Midcentury-Modern Architecture in BostonAugust 10, 2023
“Midcentury-modern architecture;” it is likely a term that evokes thoughts of something sleek yet nostalgic. Does Formica, turquoise blue appliances, and a living room furnished by Rob and Laura Petri come to mind? In recent years, you’ve likely seen its resurgence and perhaps even considered it for your home in the greater Boston area. It’s not surprising. Many of its original design elements are relevant to how families live in their homes today.
So, grab a drink from your SMEG refrigerator, and let’s explore the history and beauty of midcentury modern architecture.
Midcentury-Modern Architecture – Its Origins
Picture this: It’s the mid-20th century, and everywhere you look, style is breaking free from tradition.
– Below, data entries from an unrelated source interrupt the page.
(** X5.  [CompressLabelListWithGraph] re-indexes the labels of a graph
    into the new label list without changing what they denote: every
    vertex and edge label of the result is an index of the new list
    whose label has the value that the old index had in the label list
    of the parameters.  Nothing else in the graph changes, and a new
    list without duplicate strings and numbers stays without them (a
    numeric label that is not a number gets a new index at each of its
    occurrences). *)
Theorem CompressLabelListWithGraph_labels newLabelList graph parameters :
  labels_wf newLabelList →
  graph_arrays graph →
  numLabels newLabelList + numVertices graph + numEdges graph < ULONG_MODULUS - 1 →
  let r := CompressLabelListWithGraph newLabelList graph parameters in
  (∀ v, v < numVertices graph →
     same_label (labelList parameters) r.1 (vlabel (getV graph v)) (vlabel (getV r.2 v)))
  ∧ (∀ e, e < numEdges graph →
       same_label (labelList parameters) r.1 (elabel (getE graph e))
                  (elabel (getE r.2 e)))
  ∧ relabel_frame graph r.2
  ∧ labels_wf r.1
  ∧ (labels_distinct newLabelList → labels_distinct r.1).
Proof.
  intros Hwf Hga Hb. cbv zeta. unfold CompressLabelListWithGraph.
  set (old := labelList parameters).
  pose proof (relabel_loop_inv old (λ g v, vlabel (getV g v))
                (λ g v idx, updV g v (set_vlabel idx)) (numVertices graph)
                (λ g, relabel_frame graph g ∧ edges g = edges graph)) as H1.
  cbv beta in H1. unfold relabel_loop in H1.
  specialize (H1 ltac:(intros s i idx Hi [Hf He]; split;
                         [by apply relabel_frame_updV | done])).
  specialize (H1 ltac:(intros s i idx j [(_ & _ & Hl & _) _] Hi Hj;
                         rewrite getV_updV by (destruct Hga; lia);
                         by destruct (decide (j = i)) as [->|])).
  specialize (H1 newLabelList graph ltac:(by repeat split) Hwf ltac:(lia)).
  destruct (ULONG_for (numVertices graph) _ (newLabelList, graph)) as [new1 g1].
  destruct H1 as [[Hf1 He1] Hwf1 Hnum1 Hdone1 _ _ Hdist1]. cbn [fst snd] in *.
  pose proof (relabel_loop_inv old (λ g e, elabel (getE g e))
                (λ g e idx, updE g e (set_elabel idx)) (numEdges graph)
                (λ g, relabel_frame graph g ∧ vertices g = vertices g1)) as H2.
  cbv beta in H2. unfold relabel_loop in H2.
  specialize (H2 ltac:(intros s i idx Hi [Hf He]; split;
                         [by apply relabel_frame_updE | done])).
  specialize (H2 ltac:(intros s i idx j [(_ & _ & _ & Hl & _) _] Hi Hj;
                         rewrite getE_updE by (destruct Hga; lia);
                         by destruct (decide (j = i)) as [->|])).
  specialize (H2 new1 g1 ltac:(by split) Hwf1 ltac:(lia)).
  destruct (ULONG_for (numEdges graph) _ (new1, g1)) as [new2 g2].
  destruct H2 as [[Hf2 Hv2] Hwf2 Hnum2 Hdone2 _ Hkept2 Hdist2]. cbn [fst snd] in *.
  split; [|split; [|split; [|split]]].
  - intros v Hv. unfold getV at 2. rewrite Hv2. apply Hkept2.
    apply Hdone1. lia.
  - intros e He. unfold getE at 1. rewrite <- He1. apply Hdone2. lia.
  - done.
  - done.
  - intros H. apply Hdist2. by apply Hdist1.
Qed.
Enter the “midcentury-modern” movement, an architectural style that emerged between the 1940s and the 1960s, all about embracing clean lines, open spaces, and a seamless connection between the indoors and the outdoors.
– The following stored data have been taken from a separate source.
Lemma avoids_partition_fst (c : ascii) (s : string) :
  avoids p s -> avoids p (fst (partition c s)).
Proof.
  induction s as [|d s IH]; simpl; [auto|].
  intros H. apply avoids_cons in H as [Hd Hs].
  destruct (Ascii.eqb d c); [reflexivity|].
  destruct (partition c s) as [a o]. simpl in *. apply avoids_cons. auto.
Qed.

Lemma avoids_span_fst (q : ascii -> bool) (s : string) :
  avoids p s -> avoids p (fst (span q s)).
Proof.
  induction s as [|d s IH]; simpl; [auto|].
  intros H. apply avoids_cons in H as [Hd Hs].
  destruct (q d); [|reflexivity].
  destruct (span q s) as [a b]. simpl in *. apply avoids_cons. auto.
Qed.

Lemma avoids_splitparams_fst (s : string) :
  avoids p s -> avoids p (fst (UrlParse.splitparams s)).
Proof.
  induction s as [|d s IH]; simpl; [auto|].
  intros H. apply avoids_cons in H as [Hd Hs].
  destruct (negb (contains "/" s) && is_char ";" d); [reflexivity|].
  destruct (UrlParse.splitparams s) as [a b]. simpl in *.
  apply avoids_cons. auto.
Qed.

End Avoids.

Section PartitionFacts.
Import PyStr.

Lemma is_char_sym (c d : ascii) : is_char c d = Ascii.eqb d c.
Proof. apply Ascii.eqb_sym. Qed.

(** The text before the first [c] holds no [c]. *)
Lemma partition_fst_free (c : ascii) (s : string) :
  avoids (is_char c) (fst (partition c s)).
Proof.
  induction s as [|d s IH]; simpl; [reflexivity|].
  destruct (Ascii.eqb d c) eqn:E; [reflexivity|].
  destruct (partition c s) as [a o]. simpl in *.
  apply avoids_cons. split; [|exact IH]. now rewrite is_char_sym.
Qed.

Lemma partition_none (c : ascii) (s : string) :
  avoids (is_char c) s -> partition c s = (s, None).
Proof.
  induction s as [|d s IH]; simpl; [reflexivity|].
  intros H. apply avoids_cons in H as [Hd Hs].
  rewrite is_char_sym in Hd. now rewrite Hd, IH.
Qed.

Lemma split_once_fst (c : ascii) (s : string) :
  fst (UrlParse.split_once c s) = fst (partition c s).
Proof.
  unfold UrlParse.split_once. now destruct (partition c s) as [a [b|]].
Qed.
The movement was bred out of post-WWII excitement and fueled by the use of new building materials like steel, insulated glass (new tech at the time), and various types of concrete. In a way, the midcentury-modern design movement was “anti-ornamentation.” Think of expansive windows that let nature play a starring role in the living room and sleek, uncluttered spaces that are a reprieve from the closed-off rooms that dominated design in the 19th century.
Midcentury-Modern Architecture in Boston
While most people associate Boston with Victorians, Colonials, and historic Brownstones, the greater Boston area does have some shining examples of midcentury-modernist work.
There is some striking work by MIT-bred architect Samuel Glaser around Boston proper and outlying neighborhoods, especially Brookline and Newton. He’s most famous for his commercial work, such as the American Airlines hanger at Logan Airport and the Star Market suspended over the Mass Pike in Newtonville. But Glaser has a presence in the suburbs, with several glorious homes featuring floor-to-ceiling windows and wide-open floor plans. Not everyone is aware of nor seeking out these homes, but Glaser enthusiasts of that era would not pass up an opportunity to own one.
Midcentury-Modern – Working With The Past
While it can be easy to package and market the more visually alluring aspects of midcentury-modern stylings, it’s a more demanding job to remodel, expand, update, or even recreate one of these historic and rare homes.
Established Boston architectural firms are familiar with the nuances of midcentury-modern architecture, understanding that it requires more than a few stylish pieces from the 1950s to be successful; it’s about crafting an environment that reflects the principles of simplicity, functionality, and freedom from excessive ornamentation. That’s what midcentury-modern architecture is all about.